*** Opening EXERCISE MATERIALS ***

(** The slots that row [g] reads: of every block with its number the ones that
    are not masked.  A contiguous cache is read from its start. *)
Definition attended_slots (contiguous : bool) (block_size : Z) (b : BlockBuffers) (g : Z) : list Z :=
  concat ((fun k => if block_groups b !!! k =? g then
      unmasked (usage_mask block_size (block_usage b !!! k))
        (block_slots block_size (if contiguous then Z.of_nat k else block_list b !!! k)) else [])
    <$> seq 0 (length (block_groups b))).

Lemma usage_mask_row block_size u : usage_mask block_size u = usage_row block_size u.
Proof.
  unfold usage_mask, usage_row. rewrite <- (fmap_add_seqZ 1 0), <- list_fmap_compose. apply list_fmap_ext.
  intros _ o _. unfold compose. destruct (Z.leb_spec u o), (Z.ltb_spec u (1 + o)); (done || lia).
Qed.

Lemma unmasked_entry bs u b : 0 <= u <= bs -> unmasked (usage_mask bs u) (block_slots bs b) = entry_slots bs b u.
Proof. intros Hu. rewrite usage_mask_row. by apply unmasked_usage. Qed.

(** Buffers that hold an entry, or padding, at every index. *)
Section reading.
Context (contiguous : bool) (bs : Z) (pad : Z) (size : nat) (ea : nat -> option (nat * Z * Z)).

Definition buffer_of (c : nat * Z * Z -> Z) (v : Z) : list Z := (fun k => from_option c v (ea k)) <$> seq 0 size.
Definition buffers_of : BlockBuffers :=
  mkBuffers (buffer_of (fun e => Z.of_nat e.1.1) pad) (buffer_of (fun e => e.1.2) (-1)) (buffer_of (fun e => e.2) 1).

Lemma lookup_buffer_of c v k : (k < size)%nat -> buffer_of c v !!! k = from_option c v (ea k).
Proof.
  intros Hk. apply list_lookup_total_correct. unfold buffer_of. by rewrite list_lookup_fmap, lookup_seq_lt.
Qed.
Lemma arange_offsets s k counts : Forall (fun c => 0 <= c) counts ->
  zip_with Z.sub (seqZ s (sumZ counts)) (concat (zip_with (fun x n => replicate (Z.to_nat n) x) (zip_with Z.sub (cumsum_from s counts) counts) counts)) =
  snd <$> tokens_from k counts.
Proof.
  intros Hc. revert s k. induction Hc as [|c counts Hc0 Hc IH]; intros s k; [done|]. pose proof (sumZ_nonneg counts Hc).
  cbn [cumsum_from zip_with concat tokens_from sumZ foldr]. fold (sumZ counts). rewrite seqZ_app by lia.
  rewrite zip_with_app by (by rewrite length_seqZ, length_replicate). rewrite fmap_app, <- list_fmap_compose. f_equal; [|apply IH].
  replace (s + c - c) with s by lia. assert (seqZ s c = Z.add s <$> seqZ 0 c) as -> by (by rewrite fmap_add_seqZ, Z.add_0_r).
  unfold compose. cbn [snd]. rewrite <- (length_seqZ 0 c) at 1. generalize (seqZ 0 c). intros l. induction l as [|x l IHl]; [done|].
  cbn. rewrite IHl. f_equal. lia.
Qed.

Lemma length_cumsum_tokens s k counts : Forall (fun c => 0 <= c) counts ->
  length (concat (zip_with (fun x n => replicate (Z.to_nat n) x) (zip_with Z.sub (cumsum_from s counts) counts) counts)) =
  length (tokens_from k counts).
Proof.
  intros Hc. revert s k. induction Hc as [|c counts Hc0 Hc IH]; intros s k; [done|]. cbn [cumsum_from zip_with concat tokens_from].
  rewrite !length_app, length_replicate, length_fmap, length_seqZ. f_equal. apply IH.
Qed.

Lemma cumsum_and_arange_ok counts : counts_ok counts ->
  _get_cumsum_and_arange counts = Ok (np_cumsum counts, snd <$> tokens counts).
Proof.
  intros [Hne Hc]. unfold _get_cumsum_and_arange, np_cumsum, np_repeat. rewrite cumsum_last by done. cbn [mbind result_mbind].
  rewrite np_map2_ok by apply length_cumsum_from. cbn [mbind result_mbind].
  rewrite np_map2_ok by (rewrite length_zip_with, length_cumsum_from; lia). cbn [mbind result_mbind].
  rewrite np_map2_ok.
  - cbn [mbind result_mbind]. unfold np_arange, tokens. by rewrite (arange_offsets 0 0).
  - rewrite (length_cumsum_tokens 0 0) by done. unfold np_arange. rewrite length_seqZ, <- (length_tokens_from 0) by done. by rewrite Nat2Z.id.
Qed.

(** Positions and tokens are the scheduled ones of every request in turn. *)
Lemma prepare_flat_ok cs ns table : counts_ok ns -> len ns <= len cs -> table_shape (length ns) table ->
  (forall i, (i < length ns)%nat -> 0 <= cs !!! i /\ cs !!! i + ns !!! i <= table_cols table) ->
  prepare_flat cs ns table =
    Ok ((fun t => cs !!! t.1 + t.2) <$> tokens ns, (fun t => table_at table t.1 (cs !!! t.1 + t.2)) <$> tokens ns).
Proof.
  intros Hc Hl Hs Hfit. assert (Hr : forall g o, (g, o) ∈ tokens ns -> (g < length ns)%nat /\ 0 <= o < ns !!! g).
  { intros g o (c & Hg & Ho)%elem_of_tokens; [|apply Hc]. split; [by eapply lookup_lt_Some|]. by rewrite (list_lookup_total_correct _ _ _ Hg). }
  unfold prepare_flat. unfold np_repeat at 1. rewrite np_map2_ok by (unfold np_arange, len; rewrite length_seqZ; lia). cbn [mbind result_mbind].
  pose proof (repeat_groups 0 ns (proj2 Hc)) as Hg. change (Z.of_nat 0) with 0 in Hg. fold (tokens ns) in Hg. unfold np_arange. rewrite Hg.
  rewrite cumsum_and_arange_ok by done. cbn [mbind result_mbind].
  assert (Ht : np_take cs ((fun t => Z.of_nat t.1) <$> tokens ns) = Ok ((fun t => cs !!! t.1) <$> tokens ns)).
  { rewrite (as_seq cs) at 1. apply np_take_seq. intros [g o] [? _]%Hr. unfold len in Hl. cbn. lia. }
  rewrite Ht. cbn [mbind result_mbind].
  rewrite np_map2_fmap. cbn [mbind result_mbind].
  rewrite (fetch_2d_ok (length ns)) by (done || (intros [g o] [? ?]%Hr; cbn [fst snd]; destruct (Hfit g ltac:(lia)); lia)).
  done.
Qed.
(* ===== verification/DecodeResults.v ===== *)
(** The decodes of a step: from the persistent batch to the attention of every
    row, and where several tokens per request, the window or a cache that is
    read from its start lead. *)

From Stdlib Require Import ZArith Lia Reals.
From stdpp Require Import base strings numbers gmap list.
From S2P Require Import Prelude.
From S2P Require Import PyOrder.
From S2P Require Import BucketRanges.
From S2P Require Import BucketGen.
From S2P Require Import BucketManager.
From S2P Require Import Numpy.
From S2P Require Import Defrag.
From S2P Require Import UnifiedBatch.
From S2P Require Import UnifiedAttention.
From S2P Require Import DecodeInputs.
From S2P Require Import DecodeSpec.
From S2P Require Import DecodeRows.
From S2P Require Import PagedAttention.

Open Scope list_scope.
Open Scope Z_scope.

(** ** The decodes of a step *)

Section step.
Context (r : StepRunner) (dp : Z -> Z) (d : OnlineDefragmenter) (N : Z).
(** The decodes come first among the requests of the batch. *)
Context (n : nat) (num_computed ns : list Z) (table : list (list nat)) (token_table : Table) (m : HPUBucketingManager).
Abbreviation bs := (run_block_size r).
Abbreviation contiguous := (use_contiguous_pa (run_config r)).
Abbreviation cs := (take n num_computed).

Record step_ok : Prop := {
  so_block_size : 0 < bs;
  so_pad_block : Z.of_nat (_PAD_BLOCK_ID r) = N;
  so_pad_slot : _PAD_SLOT_ID r = N * bs;
  so_dp : padding_ok N dp;
  so_buckets : pool_buckets N m;
  so_window : window_ok r;
  so_decodes : decodes_ok r n cs ns table;
  so_counts : counts_ok ns;
  so_computed : len ns <= len num_computed;
  so_tokens : table_shape (length ns) token_table;
  so_tokens_fit : forall i, (i < length ns)%nat -> 0 <= num_computed !!! i /\ num_computed !!! i + ns !!! i <= table_cols token_table
}.

(** The flat arrays of the step, then the inputs of its decodes. *)
Definition decode_step : result (HPUBucketingManager * option DecodeInputData) :=
  '(positions, input_ids) ← prepare_flat num_computed ns token_table;
  match _prepare_decode_inputs r dp d positions input_ids n ns num_computed table m with
  | Ret out m' => Ok (m', out.1)
  | Raise e _ => Err e
  end.

Definition token_of (i : nat) (p : Z) : Z := table_at token_table i p.
Definition ids_of (i : nat) : list Z := token_of i <$> seqZ (computed cs i) (scheduled ns i).

Lemma computed_take i : step_ok -> (i < n)%nat -> computed cs i = num_computed !!! i.
Proof.
  intros H Hi. pose proof (do_computed _ _ _ _ _ (so_decodes H)) as Hl. unfold computed. apply list_lookup_total_correct.
  rewrite lookup_take_lt by done. apply list_lookup_lookup_total_lt. rewrite length_take in Hl. lia.
Qed.

Lemma decode_step_ok T : step_ok -> np_max (take n ns) = Ok T -> blocks_ready r d n cs table T N ->
  exists m' out padded, decode_step = Ok (m', Some out) /\ pool_buckets N m' /\ decode_result r d n cs ns table T N ids_of padded out.
Proof.
  intros H HT Hrd. unfold decode_step. rewrite prepare_flat_ok by apply H. cbn [mbind result_mbind].
  assert (Hl : (n <= length ns)%nat) by apply (so_decodes H).
  assert (Hpos : Forall (fun c => 0 <= c) ns) by apply H.
  destruct (tokens_prefix (fun i o => num_computed !!! i + o) n ns Hpos Hl) as [rest Er].
  destruct (tokens_prefix (fun i o => token_of i (num_computed !!! i + o)) n ns Hpos Hl) as [rest' Er'].
  assert (Ep : (fun t => num_computed !!! t.1 + t.2) <$> tokens ns = flat_positions n cs ns ++ rest).
  { rewrite Er. f_equal. unfold flat_positions. f_equal. apply fmap_seq_ext. intros i Hi. rewrite computed_take by done.
    unfold scheduled. by rewrite fmap_add_seqZ, Z.add_0_r. }
  assert (Ei : (fun t => table_at token_table t.1 (num_computed !!! t.1 + t.2)) <$> tokens ns = flat_ids n ids_of ++ rest').
  { unfold token_of in Er'. rewrite Er'. f_equal. unfold flat_ids. f_equal. apply fmap_seq_ext. intros i Hi. unfold ids_of, token_of.
    rewrite computed_take by done. unfold scheduled. assert (seqZ (num_computed !!! i) (ns !!! i) = Z.add (num_computed !!! i) <$> seqZ 0 (ns !!! i)) as ->
      by (by rewrite fmap_add_seqZ, Z.add_0_r). by rewrite <- list_fmap_compose. }
  rewrite Ep, Ei.
  destruct (wp_elim _ _ _ (create_decode_ok r d n cs ns table (so_block_size H) (so_decodes H) T HT N dp (so_dp H) (so_pad_block H)
    ids_of ltac:(intros i Hi; unfold ids_of, len; rewrite length_fmap, length_seqZ; pose proof (do_positive _ _ _ _ _ (so_decodes H) i Hi); lia)
    rest rest' m (so_buckets H) Hrd (so_window H))) as (out & m' & E & Hm' & padded & Hres).
  exists m', out, padded. split; [|done]. unfold _prepare_decode_inputs. pose proof (do_some _ _ _ _ _ (so_decodes H)).
  rewrite (proj2 (Nat.eqb_neq n 0)) by lia. unfold mbind, M_mbind, M_bind. by rewrite E.
Qed.

End step.

(** A cache with a padding block after the blocks of the pool. *)
Record cache_ok (w : nat) (block_size N : Z) (key_cache value_cache : list vec) : Prop := {
  ca_width : (0 < w)%nat;
  ca_pool : 0 <= N;
  ca_keys : len key_cache = (N + 1) * block_size;
  ca_values : len value_cache = (N + 1) * block_size;
  ca_rows : Forall (fun row => length row = w) value_cache
}.

Lemma buffers_attention contiguous bs N tables ss b w (query K V : list vec) : 0 < bs ->
  buffers_read contiguous bs N tables ss b -> cache_ok w bs N K V -> Forall (fun row => length row = w) query -> (length tables <= length query)%nat ->
  attention_inputs w contiguous bs N query K V b.
Proof.
  intros Hbs [? ? ? ? Hg ? ?] [? ? ? ? ?] Hq Hl. split; try done. eapply Forall_impl; [exact Hg|]. intros g. cbn. unfold len. lia.
Qed.

Section results.
Context (r : StepRunner) (dp : Z -> Z) (d : OnlineDefragmenter) (N : Z).
Context (n : nat) (num_computed ns : list Z) (table : list (list nat)) (token_table : Table) (m : HPUBucketingManager).
Abbreviation bs := (run_block_size r).
Abbreviation contiguous := (use_contiguous_pa (run_config r)).
Abbreviation cs := (take n num_computed).
Abbreviation slot i p := (slot_of r d table i p).
Context (Hok : step_ok r dp N n num_computed ns table token_table m).

Lemma one_token : (forall i, (i < n)%nat -> ns !!! i = 1) -> np_max (take n ns) = Ok 1.
Proof.
  intros H1. pose proof (do_some _ _ _ _ _ (so_decodes _ _ _ _ _ _ _ _ _ Hok)). pose proof (do_scheduled _ _ _ _ _ (so_decodes _ _ _ _ _ _ _ _ _ Hok)).
  destruct (np_max_in (take n ns)) as (T & HT & Hin).
  - intros E. apply (f_equal length) in E. rewrite length_take in E. cbn in E. lia.
  - rewrite HT. f_equal. apply list_elem_of_lookup in Hin as [i Hi]. assert (i < n)%nat by (apply lookup_lt_Some in Hi; rewrite length_take in Hi; lia).
    rewrite lookup_take_lt in Hi by done. rewrite <- (H1 i) by done. symmetry. by apply list_lookup_total_correct.
Qed.

Lemma attention_of_row T padded out w scale query K V i j : np_max (take n ns) = Ok T -> blocks_ready r d n cs table T N ->
  decode_result r d n cs ns table T N (ids_of n num_computed ns token_table) padded out -> cache_ok w bs N K V ->
  Forall (fun row => length row = w) query -> length query = length (slot_mapping out) -> (i < n)%nat -> (j < Z.to_nat T)%nat ->
  exists rows, flat_pa w scale contiguous bs query K V (block_list (buffers out)) (_set_block_mapping bs (length query) (buffers out)) = Some rows /\
    rows !! (i * Z.to_nat T + j)%nat = Some (softmax_attention w scale (query !!! (i * Z.to_nat T + j)%nat)
      ((fun p => (row_at K (slot i p), row_at V (slot i p))) <$> seqZ 0 (read_upto r cs i (position cs ns i j)))).
Proof.
  intros HT Hrd Hres Hca Hq Hlen Hi Hj. pose proof Hok as [Hbs _ _ _ _ _ Hdec _ _ _ _].
  pose proof (T_pos r n cs ns table Hdec T HT) as HT1. pose proof (dr_padded _ _ _ _ _ _ _ _ _ _ _ Hres) as Hp.
  rewrite (dr_rows _ _ _ _ _ _ _ _ _ _ _ Hres) in Hlen. pose proof (dr_buffers _ _ _ _ _ _ _ _ _ _ _ Hres) as Hb.
  assert (Hin : attention_inputs w contiguous bs N query K V (buffers out)).
  { eapply buffers_attention; [done..|]. rewrite (length_decode_tables r d n cs table T). nia. }
  destruct (flat_pa_ok w scale contiguous bs N query K V (buffers out) Hin (i * Z.to_nat T + j)%nat) as (rows & E & Hrow); [apply Hca|nia|].
  exists rows. split; [done|]. rewrite Hrow. f_equal.
  rewrite (row_reads r d n cs ns table Hbs Hdec T N padded (buffers out) i j Hb Hi Hj). by rewrite <- list_fmap_compose.
Qed.

End results.

(** C12: decodes of one token each, whose blocks are of the pool (and, when
    the cache is read from its start, not shared). From the persistent batch
    the step builds inputs without raising; request [i] writes the slot of its
    own last position, and the paged attention of its row is softmax attention
    over exactly its positions up to that one, wherever the blocks were moved.
    *)
Theorem decode_attention_spec r dp d N n num_computed ns table token_table m w scale K V :
  let bs := run_block_size r in
  let contiguous := use_contiguous_pa (run_config r) in
  step_ok r dp N n num_computed ns table token_table m -> (forall i, (i < n)%nat -> ns !!! i = 1) ->
  blocks_ready r d n (take n num_computed) table 1 N -> cache_ok w bs N K V ->
  exists m' out, decode_step r dp d n num_computed ns table token_table m = Ok (m', Some out) /\ pool_buckets N m' /\
    forall i, (i < n)%nat -> let c := num_computed !!! i in
      token_ids out !! i = Some [table_at token_table i c] /\ slot_mapping out !! i = Some [slot_of r d table i c] /\
      forall query, Forall (fun row => length row = w) query -> length query = length (slot_mapping out) ->
        exists rows, flat_pa w scale contiguous bs query K V (block_list (buffers out)) (_set_block_mapping bs (length query) (buffers out)) = Some rows /\
          rows !! i = Some (softmax_attention w scale (query !!! i)
            ((fun p => (row_at K (slot_of r d table i p), row_at V (slot_of r d table i p))) <$> seqZ 0 (c + 1))).
Proof.
  intros bs contiguous Hok H1 Hrd Hca. pose proof (one_token r dp N n num_computed ns table token_table m Hok H1) as HT.
  destruct (decode_step_ok r dp d N n num_computed ns table token_table m 1 Hok HT Hrd) as (m' & out & padded & E & Hm' & Hres).
  exists m', out. split; [done|]. split; [done|]. intros i Hi c.
  pose proof (computed_take r dp N n num_computed ns table token_table m i Hok Hi) as Hc. fold c in Hc.
  assert (Hpos : position (take n num_computed) ns i 0 = c) by (unfold position, scheduled; rewrite H1, Hc by done; rewrite decide_True by lia; lia).
  assert (Hread : read_upto r (take n num_computed) i c = c + 1).
  { unfold read_upto. rewrite Hc. pose proof (so_block_size _ _ _ _ _ _ _ _ _ Hok). pose proof (Z_div_mod_eq_full c bs). fold bs. lia. }
  assert (Ei : (i * Z.to_nat 1 + 0)%nat = i) by lia. assert (Hs1 : scheduled ns i = 1) by (by apply H1).
  split; [|split].
  - pose proof (dr_tokens _ _ _ _ _ _ _ _ _ _ _ Hres i 0%nat Hi ltac:(lia)) as Ht. rewrite Ei in Ht. rewrite Ht.
    unfold ids_of. by rewrite Hs1, Hc.
  - pose proof (dr_slots _ _ _ _ _ _ _ _ _ _ _ Hres i 0%nat Hi ltac:(lia)) as Hs. rewrite Ei in Hs. by rewrite Hs, Hpos.
  - intros query Hq Hl. pose proof (attention_of_row r dp d N n num_computed ns table token_table m Hok 1 padded out w scale query K V i 0 HT Hrd Hres Hca Hq Hl Hi ltac:(lia)) as Ha.
    rewrite Hpos, Hread, Ei in Ha. exact Ha.
Qed.



(** ** Where several tokens per request lead *)

(** A draft token beyond the block of the context: the number of blocks is that
    of the first token, so the row stops before the position it writes. *)
Lemma draft_beyond_block r c p : 0 < run_block_size r -> 0 <= c -> c / run_block_size r < p / run_block_size r ->
  c / run_block_size r * run_block_size r + p mod run_block_size r + 1 <= p.
Proof.
  intros Hbs Hc Hlt. pose proof (Z_div_mod_eq_full p (run_block_size r)). nia.
Qed.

*** Closing EXERCISE MATERIALS ***

**TASK REQUIREMENTS:** Begin with the line that has "Ok ((fun t => cs !!! t.1 +" in the listing above and end after the line that has "(* ===== verification/DecodeResults.v"; output those lines exactly.

**RESPONSE:**
    Ok ((fun t => cs !!! t.1 + t.2) <$> tokens ns, (fun t => table_at table t.1 (cs !!! t.1 + t.2)) <$> tokens ns).
Proof.
  intros Hc Hl Hs Hfit. assert (Hr : forall g o, (g, o) ∈ tokens ns -> (g < length ns)%nat /\ 0 <= o < ns !!! g).
  { intros g o (c & Hg & Ho)%elem_of_tokens; [|apply Hc]. split; [by eapply lookup_lt_Some|]. by rewrite (list_lookup_total_correct _ _ _ Hg). }
  unfold prepare_flat. unfold np_repeat at 1. rewrite np_map2_ok by (unfold np_arange, len; rewrite length_seqZ; lia). cbn [mbind result_mbind].
  pose proof (repeat_groups 0 ns (proj2 Hc)) as Hg. change (Z.of_nat 0) with 0 in Hg. fold (tokens ns) in Hg. unfold np_arange. rewrite Hg.
  rewrite cumsum_and_arange_ok by done. cbn [mbind result_mbind].
  assert (Ht : np_take cs ((fun t => Z.of_nat t.1) <$> tokens ns) = Ok ((fun t => cs !!! t.1) <$> tokens ns)).
  { rewrite (as_seq cs) at 1. apply np_take_seq. intros [g o] [? _]%Hr. unfold len in Hl. cbn. lia. }
  rewrite Ht. cbn [mbind result_mbind].
  rewrite np_map2_fmap. cbn [mbind result_mbind].
  rewrite (fetch_2d_ok (length ns)) by (done || (intros [g o] [? ?]%Hr; cbn [fst snd]; destruct (Hfit g ltac:(lia)); lia)).
  done.
Qed.
(* ===== verification/DecodeResults.v ===== *)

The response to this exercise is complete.